MISE EN SCÈNE. En allant voir de vrais trappistes à l’abbaye de Tamié en Haute-Savoie, en assistant à leur quotidien, j’ai réalisé que j’allais devoir mettre en scène une mise en scène - parce que tout rituel est déjà une mise en scène. Le point de départ était le respect de cette mise en scène-là : il fallait qu’elle soit d’abord fidèle, précise et irréprochable dans mon film. C’est la raison pour laquelle j’avais d’abord besoin d’un conseiller technique monastique avant de faire ma propre mise en scène : des plans fixes à l’intérieur du monastère, des axes avec des raccords à 90° dans l’église, comme la croix. Je savais que j’aurai peut-être un peu plus de liberté à l’intérieur du dispensaire de Luc, mais que je ne ferai de travellings qu’à l’extérieur, dans la nature, sur les travaux des champs, par exemple.
LENTEUR. Nous sommes dans une société où il faut aller vite, notamment au travers de la pub et des clips. Je pense que le spectateur est intelligent, qu’il comprendra le rythme du film. Je n’ai aucune raison de faire des raccords rapides dans un film qui traite de la vie de moines.

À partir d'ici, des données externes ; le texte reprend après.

Lemma convert_caf_to_wav_keeps : forall f caf bd trim p,
  fs_exists f p = true ->
  fs_exists (fst (fst (convert_caf_to_wav run_ffmpeg makedirs cfg f caf bd trim)))
    p = true.
Proof.
  intros f caf bd trim p Hp.
  unfold convert_caf_to_wav, convert_after_mkdirs.
  destruct (output_directory cfg) as [[|d out]|].
  - destruct (_ && _); [assumption|]; destruct (negb _); [assumption|].
    apply convert_with_ffmpeg_keeps; assumption.
  - destruct (makedirs f _) as [f1|msg] eqn:Hm; [|assumption].
    assert (fs_exists f1 p = true) by (rewrite (makedirs_exists _ _ _ _ Hm); exact Hp).
    destruct (_ && _); [assumption|]; destruct (negb _); [assumption|].
    apply convert_with_ffmpeg_keeps; assumption.
  - destruct (_ && _); [assumption|]; destruct (negb _); [assumption|].
    apply convert_with_ffmpeg_keeps; assumption.
Qed.

Lemma convert_with_ffmpeg_success : forall f caf wav bd trim,
  status_of (snd (fst (convert_with_ffmpeg run_ffmpeg cfg f caf wav bd trim)))
    = "success" ->
  fs_exists (fst (fst (convert_with_ffmpeg run_ffmpeg cfg f caf wav bd trim))) wav
  = true.
Proof.
  intros f caf wav bd trim; unfold convert_with_ffmpeg.
  destruct (run_ffmpeg f _) as [msg | f' rc err] eqn:Hr; cbn; [discriminate|].
  destruct (Z.eqb rc 0) eqn:Hz.
  - intros _; apply Z.eqb_eq in Hz; subst; eapply ffmpeg_creates; exact Hr.
  - destruct (Py.contains _ _); cbn; discriminate.
Qed.
(** * exec-utils: the execution-lifecycle coordinator of [src/index.ts]

    A shallow embedding of [setupAbortHandling], [handleInput], [createResult],
    [createErrorResult], [spawn] and [exec], with the Node.js platform pieces
    they drive (AbortController, the child-process host, Buffer) kept behind
    small explicit interfaces. *)

From stdpp Require Import gmap strings list pretty.
From Stdlib Require Import ZArith Lia.
From Stdlib.Strings Require Import Byte.

Local Open Scope Z_scope.
Local Open Scope string_scope.

(** ** JavaScript values *)

(** A Node.js [Buffer]: a finite sequence of bytes. *)
Abbreviation Buffer := (list Byte.byte).

#[global] Instance byte_eq_dec : EqDecision Byte.byte := Byte.byte_eq_dec.

(** A JavaScript number, an IEEE-754 double: an integer, a fraction
    [m / 2^k], an infinity or NaN.  The two zeros are one value here: both
    are falsy, both print as 0 and both compare alike, and the coordinator
    does nothing else with a number. *)
Inductive Number :=
  | Int (n : Z)
  | Fraction (m : Z) (k : positive)
  | Infinity (negative : bool)
  | NaN.

Coercion Int : Z >-> Number.

#[global] Instance Number_eq_dec : EqDecision Number.
Proof. solve_decision. Defined.

(** The values that flow through the options object, through [throw] and
    through abort reasons.  [VErr m] is any instance of [Error] with
    [message = m]; every other constructor is a value for which
    [v instanceof Error] is false, so [match v with VErr m => .. | _ => ..]
    renders [v instanceof Error ? .. v.message .. : ..]. *)
Inductive Value :=
  | VUndefined
  | VBool (b : bool)
  | VNum (x : Number)
  | VStr (s : string)
  | VBuf (b : Buffer)
  | VErr (message : string)
  | VSignal (id : nat)
  | VStream (id : nat)
  | VObj (id : nat).

#[global] Instance Value_eq_dec : EqDecision Value.
Proof. solve_decision. Defined.

(** JavaScript truthiness, as used by [if (options.timeout)] and [a || b]. *)
Definition truthy (v : Value) : bool :=
  match v with
  | VUndefined => false
  | VBool b => b
  | VNum (Int n) => negb (Z.eqb n 0)
  | VNum (Fraction m _) => negb (Z.eqb m 0)
  | VNum (Infinity _) => true
  | VNum NaN => false
  | VStr s => negb (String.eqb s EmptyString)
  | _ => true
  end.

(** [count > x] for an integer [count], as in [dataLength > maxBuffer]: a
    comparison with NaN is false. *)
Definition exceeds (count : Z) (x : Number) : bool :=
  match x with
  | Int n => count >? n
  | Fraction m k => count >? m / 2 ^ Z.pos k
  | Infinity negative => negative
  | NaN => false
  end.

Definition MAX_SAFE_INTEGER : Z := 2 ^ 53 - 1.

(** The text functions of the platform: [Buffer.from], [buf.toString], the
    UTF-16 length of a string, and the shortest round-trip form that
    [Number::toString] gives a number which is not a safe integer (1.5,
    1e+21, 5e-7).  They are not code of this package. *)
Class Codec := {
  Buffer_from : string -> Buffer;
  Buffer_toString : string -> Buffer -> string;
  String_length : string -> Z;
  Number_shortest : Number -> string;
}.

(** The digits after the point of [r / 2^k], for [0 <= r < 2^k]: those of
    [r * 5^k], written with [k] digits. *)
Definition fraction_digits (r : Z) (k : positive) : string :=
  let digits := pretty (r * 5 ^ Z.pos k) in
  String.concat EmptyString
    (replicate (Pos.to_nat k - String.length digits) "0") +:+ digits.

(** The codec of the worked calls: 7-bit text, where one character is one
    byte in every supported encoding, and numbers whose shortest round-trip
    form is their exact decimal expansion (1.5 and 0.25; neither 0.1 nor
    1e+21). *)
Definition ascii_codec : Codec := {|
  Buffer_from := String.list_byte_of_string;
  Buffer_toString := fun _ b => String.string_of_list_byte b;
  String_length := fun s => Z.of_nat (String.length s);
  Number_shortest := fun x =>
    match x with
    | Int n => pretty n
    | Fraction m k =>
        (if Z.ltb m 0 then "-" else EmptyString) +:+
        pretty (Z.abs m / 2 ^ Z.pos k) +:+ "." +:+
        fraction_digits (Z.abs m mod 2 ^ Z.pos k) k
    | Infinity false => "Infinity"
    | Infinity true => "-Infinity"
    | NaN => "NaN"
    end;
|}.

Section WithCodec.
Context {codec : Codec}.

(** [String(x)] for a number, ECMAScript's [Number::toString]: the decimal
    digits of a safe integer, the names of the infinities and of NaN, and
    the platform's shortest round-trip form for every other number. *)
Definition Number_toString (x : Number) : string :=
  match x with
  | Int n => if Z.leb (Z.abs n) MAX_SAFE_INTEGER then pretty n else Number_shortest x
  | Fraction _ _ => Number_shortest x
  | Infinity false => "Infinity"
  | Infinity true => "-Infinity"
  | NaN => "NaN"
  end.

(** [String(v)] and template-literal interpolation. *)
Definition js_String (v : Value) : string :=
  match v with
  | VUndefined => "undefined"
  | VBool true => "true"
  | VBool false => "false"
  | VNum x => Number_toString x
  | VStr s => s
  | VBuf b => Buffer_toString "utf8" b
  | VErr m => "Error: " +:+ m
  | VSignal _ => "[object AbortSignal]"
  | VStream _ => "[object Object]"
  | VObj _ => "[object Object]"
  end.

(** [Buffer.concat(list, totalLength)]: the chunks in order, cut to
    [totalLength] bytes and filled with zero bytes when they are shorter. *)
Definition Buffer_concat (chunks : list Buffer) (totalLength : Z) : Buffer :=
  take (Z.to_nat totalLength)
       (concat chunks ++ replicate (Z.to_nat totalLength) Byte.x00).

(** ** Results *)

Record ChildProcess := {
  pid : nat;
  has_stdin : bool;
  has_stdout : bool;
  has_stderr : bool;
}.

(** [class ExecUtilsError extends Error].  The exit code delivered by the
    host's ['close'] event is a number, or [null] when the child was
    terminated by a signal; [None] stands for [null]. *)
Record ExecUtilsError := {
  name : string;
  message : string;
  code : option Z;
}.

Definition new_ExecUtilsError (message : string) (code : option Z) : ExecUtilsError :=
  {| name := "ExecUtilsError"; message := message; code := code |}.

Record SpawnResult := {
  data : option string;
  dataAsBuffer : option Buffer;
  error : option ExecUtilsError;
  exitCode : option Z;
  process : ChildProcess;
}.

(** [createResult], lines 61-83. *)
Definition createResult (code : option Z) (dataChunks : list Buffer) (dataLength : Z)
    (errorChunks : list Buffer) (errorLength : Z) (encoding : string)
    (process : ChildProcess) : SpawnResult :=
  match code with
  | Some 0 =>
      let buffer := Buffer_concat dataChunks dataLength in
      {| data := Some (Buffer_toString encoding buffer);
         dataAsBuffer := Some buffer;
         error := None;
         exitCode := code;
         process := process |}
  | _ =>
      let errorBuffer := Buffer_concat errorChunks errorLength in
      let errorStr := Buffer_toString "utf8" errorBuffer in
      let execError := new_ExecUtilsError errorStr code in
      {| data := None;
         dataAsBuffer := None;
         error := Some execError;
         exitCode := code;
         process := process |}
  end.

(** [createErrorResult], lines 88-101.  [signal] is the effective signal:
    [None] while not aborted, [Some reason] once aborted. *)
Definition createErrorResult (err : Value) (signal : option Value)
    (process : ChildProcess) : SpawnResult :=
  let execError :=
    match err with
    | VErr m => new_ExecUtilsError m (Some (-1))
    | _ => new_ExecUtilsError "Unknown error occurred" (Some (-1))
    end in
  let execError :=
    match signal with
    | Some reason =>
        match reason with
        | VErr m => new_ExecUtilsError m (Some (-1))
        | _ => new_ExecUtilsError "Operation aborted" (Some (-1))
        end
    | None => execError
    end in
  {| data := None;
     dataAsBuffer := None;
     error := Some execError;
     exitCode := Some (-1);
     process := process |}.

(** ** The world the coordinator runs in *)

(** Calls made on the child's input stream ([write], [end]) and on a
    caller-supplied source stream ([pipe], [once]), in the order the code
    makes them. *)
Inductive Call :=
  | CallWrite (b : Buffer)
  | CallEnd
  | CallPipe (src : nat)
  | CallOnceEnd (src : nat)
  | CallOnceError (src : nat).

(** Mutable state reachable from one call of [spawn] or [exec].

    - [heap]: the option objects, by reference; the caller's object lives here.
    - [oracle]: what the caller's source stream answers to the successive
      calls made on it: [None] returns normally, [Some v] throws [v]; past
      its end every call returns normally.
    - [calls]: the stream calls made so far.
    - [callerSignal]: the caller's [AbortSignal] ([options.signal]), holding
      its reason once it has fired.
    - [controllerSignal]: [abortController.signal].
    - [anySignal]: the result of [AbortSignal.any], once created.
    - [timerArmed]: the timeout timer is pending.
    - [endListener], [errorListener]: [input.once('end' | 'error')] registered.
    - [abortListener]: the ['abort'] listener of the effective signal is
      registered and has not run.
    - [kills]: number of [kill('SIGTERM')] requests made.
    - [launches]: what the process host was handed, launch by launch. *)
Record World := {
  heap : gmap nat (gmap string Value);
  oracle : list (option Value);
  calls : list Call;
  callerSignal : option Value;
  controllerSignal : option Value;
  anySignal : option (option Value);
  timerArmed : bool;
  endListener : bool;
  errorListener : bool;
  abortListener : bool;
  kills : nat;
  launches : list (string * list string * gmap string Value);
}.

Definition set_heap (h : gmap nat (gmap string Value)) (w : World) : World :=
  {| heap := h; oracle := oracle w; calls := calls w; callerSignal := callerSignal w;
     controllerSignal := controllerSignal w; anySignal := anySignal w;
     timerArmed := timerArmed w; endListener := endListener w;
     errorListener := errorListener w; abortListener := abortListener w;
     kills := kills w; launches := launches w |}.

Definition set_stream (o : list (option Value)) (c : list Call) (w : World) : World :=
  {| heap := heap w; oracle := o; calls := c; callerSignal := callerSignal w;
     controllerSignal := controllerSignal w; anySignal := anySignal w;
     timerArmed := timerArmed w; endListener := endListener w;
     errorListener := errorListener w; abortListener := abortListener w;
     kills := kills w; launches := launches w |}.

Definition set_signals (caller ctl : option Value) (any : option (option Value))
    (w : World) : World :=
  {| heap := heap w; oracle := oracle w; calls := calls w; callerSignal := caller;
     controllerSignal := ctl; anySignal := any;
     timerArmed := timerArmed w; endListener := endListener w;
     errorListener := errorListener w; abortListener := abortListener w;
     kills := kills w; launches := launches w |}.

IMAGE. L’image, c’est pour les clips et la pub. Champetier a réussi des plans magnifiques qui ne sont jamais des images. A une exception : quand Olivier Rabourdin prie dans les rayons de lumière, la fumée du poêle à bois matérialise trop la lumière, on a une image et pas un plan. L’avoir gardé permet de faire comprendre la différence.
LAC DES CYGNES. En écoutant mon iPhone en voiture, j’ai été ému en imaginant la scène avec cette musique. Dans le scénario, les frères devaient chanter à ce moment-là, mais comme ils chantaient déjà sept fois par jour, j’ai trouvé plus logique qu’ils écoutent de la musique. L’idée était de ne pas tourner de gros plans avant cette scène, de ne pas galvauder mes focales. L’émotion vient du fait que ce sont les premiers gros plans du film : on n’avait jamais vu les moines d’aussi près.